COLEHARBOR - The numbers may not seem to be large when compared to other stockings of fish, but they have the potential to provide a huge angling experience.

The North Dakota Game and Fish Department released young Tiger muskellunge into Lake Audubon recently. It marked the third straight year Tiger muskies have been stocked into the McLean County lake. The most recent stocking, on April 20, was a total of 5,642 Tigers that were 9-10 inches in length.

Combined with a Lake Audubon stocking of 4,050 Tigers in 2010 and another 5,980 in 2011, it brings the total stocked into Audubon to 15,672. Tiger muskies are a sterile cross between purebred muskellunge and northern pike. Biologists hope to make another stocking of Tigers in Audubon in 2013.

The stocked muskies came to North Dakota from Pennsylvania, a location that is known to have a disease-free strain of muskies. It is expected that survivors of the 2010 stocking should be in the 24-inch class or better. Tigers are known for fairly rapid growth and can reach 40 pounds or more.

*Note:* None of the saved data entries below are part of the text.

(** ** Claims about the loader *)

(** C4, at the input on which the loader misses it.  The line ["CSCI100,"]
    is not empty and splits on [','] into two fields, the number and an
    empty title, so the loader is to insert the course of number CSCI100
    with the empty title.  The loop of [getline] extracts nothing after the
    last comma: the loader counts one token, warns about the line and
    inserts nothing.  With one more comma, ["CSCI100,,"], the same record is
    accepted, empty title included. *)
Theorem trailing_comma_rejected :
  LoaderSpec.fields "CSCI100," = ["CSCI100"; EmptyString]
  /\ loadCourses (fun _ => Some "CSCI100,") "courses.csv" newBST
     = (newBST,
        "Loading courses from courses.csv..." ++ Std.endl
        ++ "WARNING: Invalid course line (skipped): CSCI100," ++ Std.endl
        ++ "Courses loaded into data structure." ++ Std.endl)
  /\ enumerate (fst (LoaderSpec.load LoaderSpec.fields "CSCI100," newBST))
     = [mkCourse "CSCI100" EmptyString []]
  /\ loadCourses (fun _ => Some "CSCI100,,") "courses.csv" newBST
     = (insert newBST (mkCourse "CSCI100" EmptyString []),
        "Loading courses from courses.csv..." ++ Std.endl
        ++ "Courses loaded into data structure." ++ Std.endl).
Proof. repeat split. Qed.

(** C7, as stated, fails: a line whose field 0 is empty, or is whitespace
    only, puts a course with an empty number into the catalog. *)
Lemma empty_number_stored :
  enumerate (fst (loadCourses (fun _ => Some " ,Special Topics") "courses.csv" newBST))
  = [mkCourse EmptyString "Special Topics" []].
Proof. reflexivity. Qed.

(** C7, amended.  If the numbers of the catalog are normalized before a
    load they all are after it; in particular every number of a catalog
    loaded from empty is a fixed point of [toUpperTrim], with no lowercase
    letter and no whitespace at either end.  Such a number may be empty; the
    numbers stay non-empty when field 0 of every record of the file has a
    character that is not whitespace. *)
Theorem loaded_numbers_normalized (fs : FileSystem) (filename : string) (bst : CourseBST) :
  Forall (fun c => normalized (courseNumber c)) (enumerate bst) ->
  Forall (fun c => normalized (courseNumber c)
                   /\ has_lower (courseNumber c) = false
                   /\ starts_with_space (courseNumber c) = false
                   /\ ends_with_space (courseNumber c) = false)
         (enumerate (fst (loadCourses fs filename bst)))
  /\ (Forall (fun c => courseNumber c <> EmptyString) (enumerate bst) ->
      (forall file line,
          fs filename = Some file -> In line (LoaderSpec.lines file) ->
          2 <= List.length (LoaderSpec.fields_read line) ->
          has_content (nth 0 (LoaderSpec.fields_read line) EmptyString) = true) ->
      Forall (fun c => courseNumber c <> EmptyString)
             (enumerate (fst (loadCourses fs filename bst)))).
Proof.
  intros Hbst. split.
  - assert (Forall (fun c => normalized (courseNumber c))
              (enumerate (fst (loadCourses fs filename bst)))) as H.
    { destruct (fs filename) as [file|] eqn:Hopen.
      - rewrite (loadCourses_open _ _ _ _ Hopen). cbn [fst].
        apply load_invariant; [exact Hbst|].
        intros line _ _ _. cbn [LoaderSpec.course_of courseNumber].
        rewrite <- toUpperTrim_normalize. apply toUpperTrim_normalized.
      - unfold loadCourses. now rewrite Hopen. }
    eapply Forall_impl; [|exact H]. intros c Hc. split; [exact Hc|].
    now apply normalized_shape.
  - intros Hne Hfile. destruct (fs filename) as [file|] eqn:Hopen.
    + rewrite (loadCourses_open _ _ _ _ Hopen). cbn [fst].
      apply load_invariant; [exact Hne|].
      intros line Hin _ Hlen. cbn [LoaderSpec.course_of courseNumber].
      rewrite <- toUpperTrim_normalize. apply toUpperTrim_content.
      exact (Hfile file line eq_refl Hin Hlen).
    + unfold loadCourses. now rewrite Hopen.
Qed.
(** * Orb deformation and interaction core of the portfolio front-end

    A shallow embedding of [js/harmonics.js], [js/orbs.js],
    [js/interaction.js], [js/nav.js] and [js/sound.js], and the properties
    of the spherical-harmonics evaluator, the morph engine, the wave ripple
    state machine, the hover resolver, the keyboard, click and tap
    listeners, and the sound module.

    Conventions of the embedding:
    - a JavaScript number is a real number or [NaN] (type [jsnum]); rounding,
      overflow and the infinities of IEEE doubles are not modelled there;
    - the range statement about [shDeform] uses a second embedding of
      [js/harmonics.js] over the type [double], which adds the two
      infinities and overflow at [Number.MAX_VALUE] (rounding inside the
      range stays unmodelled);
    - an array read outside the array yields [undefined], which arithmetic
      turns into [NaN];
    - [Math.random] reads the next draw of an explicit stream;
    - code that can throw runs in the monad [JS], where a thrown exception
      keeps the mutations made so far;
    - objects held in the global [blobs] array are referred to by their
      index in that array. *)

From Stdlib Require Import Reals Lra Lia List String Ascii.
From stdpp Require Import base list.
Import ListNotations.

Tiger muskies are known for vertical striping, although it may not always be readily apparent on every fish. Muskies are similar in appearance to northern pike but, unlike pike, do not have horizontal markings on their sides. Distinguishing markings on either pure or Tiger muskies, if present, are vertical.

According to Muskies Inc., the largest Tiger caught in 2011 was a 50-incher hooked by a tournament angler on Curlew Lake in Washington. The fish was released unharmed. Even though Washington rules require any Tiger muskie less than 50 inches long to be released, releasing of fish is common practice among muskie fishermen.

North Dakota law requires that all muskies less than 48 inches in length be immediately released where taken. Although the weight varies according to the girth of the fish, a 48-inch muskie is generally expected to exceed 30 pounds in weight. The North Dakota state record Tiger is a 45-inch fish that weighed 40 pounds.